> _Exercise directions_
Output each entry in full so that the result matches the data exactly.

> _Provided records_
(* ===== verification/Layout.v ===== *)
(** * The one read of variable size

    [handle_exec] reads the arguments of the new image from user memory, as many
    bytes as the process says it has.  Here: never more than the record has room for. *)

From Stdlib Require Import ZArith Lia.
From Stdlib Require Import String.
From stdpp Require Import prelude list.
From S2P Require Import Prelude CLayout Archs BpfKernel CommonH ProcessBpf Scenario.

Local Open Scope string_scope.
Local Open Scope list_scope.
Local Open Scope Z_scope.

(** The helpers of [h] with another [bpf_probe_read_user]. *)
Definition with_read_user (h : BpfHelpers) (u : Z -> Z -> Z * list Byte.byte) : BpfHelpers := {|
  bpf_get_current_task_btf := @bpf_get_current_task_btf h;
  bpf_ktime_get_boot_ns := @bpf_ktime_get_boot_ns h;
  bpf_get_current_comm := @bpf_get_current_comm h;
  bpf_probe_read_kernel := @bpf_probe_read_kernel h;
  bpf_probe_read_kernel_str := @bpf_probe_read_kernel_str h;
  bpf_probe_read_user := u;
|}.

(** C24: [handle_exec] never asks [bpf_probe_read_user] for more bytes than the argument
    array holds, nor for a negative number, whatever [arg_start] and [arg_end] the
    process has: its effect does not depend on what the helper would do then. *)
Theorem exec_reads_bounded `{Arch} {K} `{BpfMaps K} mode_host (h : BpfHelpers) u ctx (k : K) :
  (forall n a, 0 <= n <= MAX_ARGV_LEN -> u n a = @bpf_probe_read_user h n a) ->
  @handle_exec _ (with_read_user h u) K _ mode_host ctx k = @handle_exec _ h K _ mode_host ctx k.
Proof.
  intros U.
  assert (A : forall task e, @exec_argv _ (with_read_user h u) task e = @exec_argv _ h task e).
  { intros task e. unfold exec_argv, exec_read_argv.
    change (@core_read _ (with_read_user h u)) with (@core_read _ h).
    change (@bpf_probe_read_user (with_read_user h u)) with u.
    set (s := core_read _ task [["mm"]; ["arg_start"]]). set (f := core_read _ task [["mm"]; ["arg_end"]]).
    set (len := if s <? f then _ else _).
    assert (L : 0 <= len) by (subst len; case_match; [apply u64_range | lia]).
    rewrite (U MAX_ARGV_LEN) by (unfold MAX_ARGV_LEN; lia).
    destruct (MAX_ARGV_LEN <=? len) eqn:E; [done|].
    rewrite U; [done|]. unfold MAX_ARGV_LEN in *. change (4096 - 1) with (Z.ones 12).
    rewrite Z.land_ones by lia. pose proof (Z.mod_pos_bound len (2 ^ 12)). lia. }
  unfold handle_exec, exec_record. change (@bpf_get_current_task_btf (with_read_user h u)) with (@bpf_get_current_task_btf h).
  change (@task_cgroup_id _ (with_read_user h u)) with (@task_cgroup_id _ h).
  destruct (negb _); [done|]. destruct (ringbuf_reserve k _) as [[e|] k']; [|done].
  by rewrite A.
Qed.

(** A helper that would overrun the array if it were asked to. *)
Definition wild `{Arch} (n a : Z) : Z * list Byte.byte :=
  if n <=? MAX_ARGV_LEN then @bpf_probe_read_user kernel_helpers n a else (0, zeros (2 * n)).

Lemma exec_reads_bounded_witness :
  @handle_exec amd64 (with_read_user (@kernel_helpers amd64) (@wild amd64)) Model.kstate _ false exec_ctx kernel0
  = @handle_exec amd64 (@kernel_helpers amd64) Model.kstate _ false exec_ctx kernel0.
Proof.
  apply (@exec_reads_bounded amd64). intros n a [_ L]. unfold wild. by rewrite (proj2 (Z.leb_le _ _) L).
Defined.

> _Result of this task_
(* ===== verification/Layout.v ===== *)
(** * The one read of variable size

    [handle_exec] reads the arguments of the new image from user memory, as many
    bytes as the process says it has.  Here: never more than the record has room for. *)

From Stdlib Require Import ZArith Lia.
From Stdlib Require Import String.
From stdpp Require Import prelude list.
From S2P Require Import Prelude CLayout Archs BpfKernel CommonH ProcessBpf Scenario.

Local Open Scope string_scope.
Local Open Scope list_scope.
Local Open Scope Z_scope.

(** The helpers of [h] with another [bpf_probe_read_user]. *)
Definition with_read_user (h : BpfHelpers) (u : Z -> Z -> Z * list Byte.byte) : BpfHelpers := {|
  bpf_get_current_task_btf := @bpf_get_current_task_btf h;
  bpf_ktime_get_boot_ns := @bpf_ktime_get_boot_ns h;
  bpf_get_current_comm := @bpf_get_current_comm h;
  bpf_probe_read_kernel := @bpf_probe_read_kernel h;
  bpf_probe_read_kernel_str := @bpf_probe_read_kernel_str h;
  bpf_probe_read_user := u;
|}.

(** C24: [handle_exec] never asks [bpf_probe_read_user] for more bytes than the argument
    array holds, nor for a negative number, whatever [arg_start] and [arg_end] the
    process has: its effect does not depend on what the helper would do then. *)
Theorem exec_reads_bounded `{Arch} {K} `{BpfMaps K} mode_host (h : BpfHelpers) u ctx (k : K) :
  (forall n a, 0 <= n <= MAX_ARGV_LEN -> u n a = @bpf_probe_read_user h n a) ->
  @handle_exec _ (with_read_user h u) K _ mode_host ctx k = @handle_exec _ h K _ mode_host ctx k.
Proof.
  intros U.
  assert (A : forall task e, @exec_argv _ (with_read_user h u) task e = @exec_argv _ h task e).
  { intros task e. unfold exec_argv, exec_read_argv.
    change (@core_read _ (with_read_user h u)) with (@core_read _ h).
    change (@bpf_probe_read_user (with_read_user h u)) with u.
    set (s := core_read _ task [["mm"]; ["arg_start"]]). set (f := core_read _ task [["mm"]; ["arg_end"]]).
    set (len := if s <? f then _ else _).
    assert (L : 0 <= len) by (subst len; case_match; [apply u64_range | lia]).
    rewrite (U MAX_ARGV_LEN) by (unfold MAX_ARGV_LEN; lia).
    destruct (MAX_ARGV_LEN <=? len) eqn:E; [done|].
    rewrite U; [done|]. unfold MAX_ARGV_LEN in *. change (4096 - 1) with (Z.ones 12).
    rewrite Z.land_ones by lia. pose proof (Z.mod_pos_bound len (2 ^ 12)). lia. }
  unfold handle_exec, exec_record. change (@bpf_get_current_task_btf (with_read_user h u)) with (@bpf_get_current_task_btf h).
  change (@task_cgroup_id _ (with_read_user h u)) with (@task_cgroup_id _ h).
  destruct (negb _); [done|]. destruct (ringbuf_reserve k _) as [[e|] k']; [|done].
  by rewrite A.
Qed.

(** A helper that would overrun the array if it were asked to. *)
Definition wild `{Arch} (n a : Z) : Z * list Byte.byte :=
  if n <=? MAX_ARGV_LEN then @bpf_probe_read_user kernel_helpers n a else (0, zeros (2 * n)).

Lemma exec_reads_bounded_witness :
  @handle_exec amd64 (with_read_user (@kernel_helpers amd64) (@wild amd64)) Model.kstate _ false exec_ctx kernel0
  = @handle_exec amd64 (@kernel_helpers amd64) Model.kstate _ false exec_ctx kernel0.
Proof.
  apply (@exec_reads_bounded amd64). intros n a [_ L]. unfold wild. by rewrite (proj2 (Z.leb_le _ _) L).
Defined.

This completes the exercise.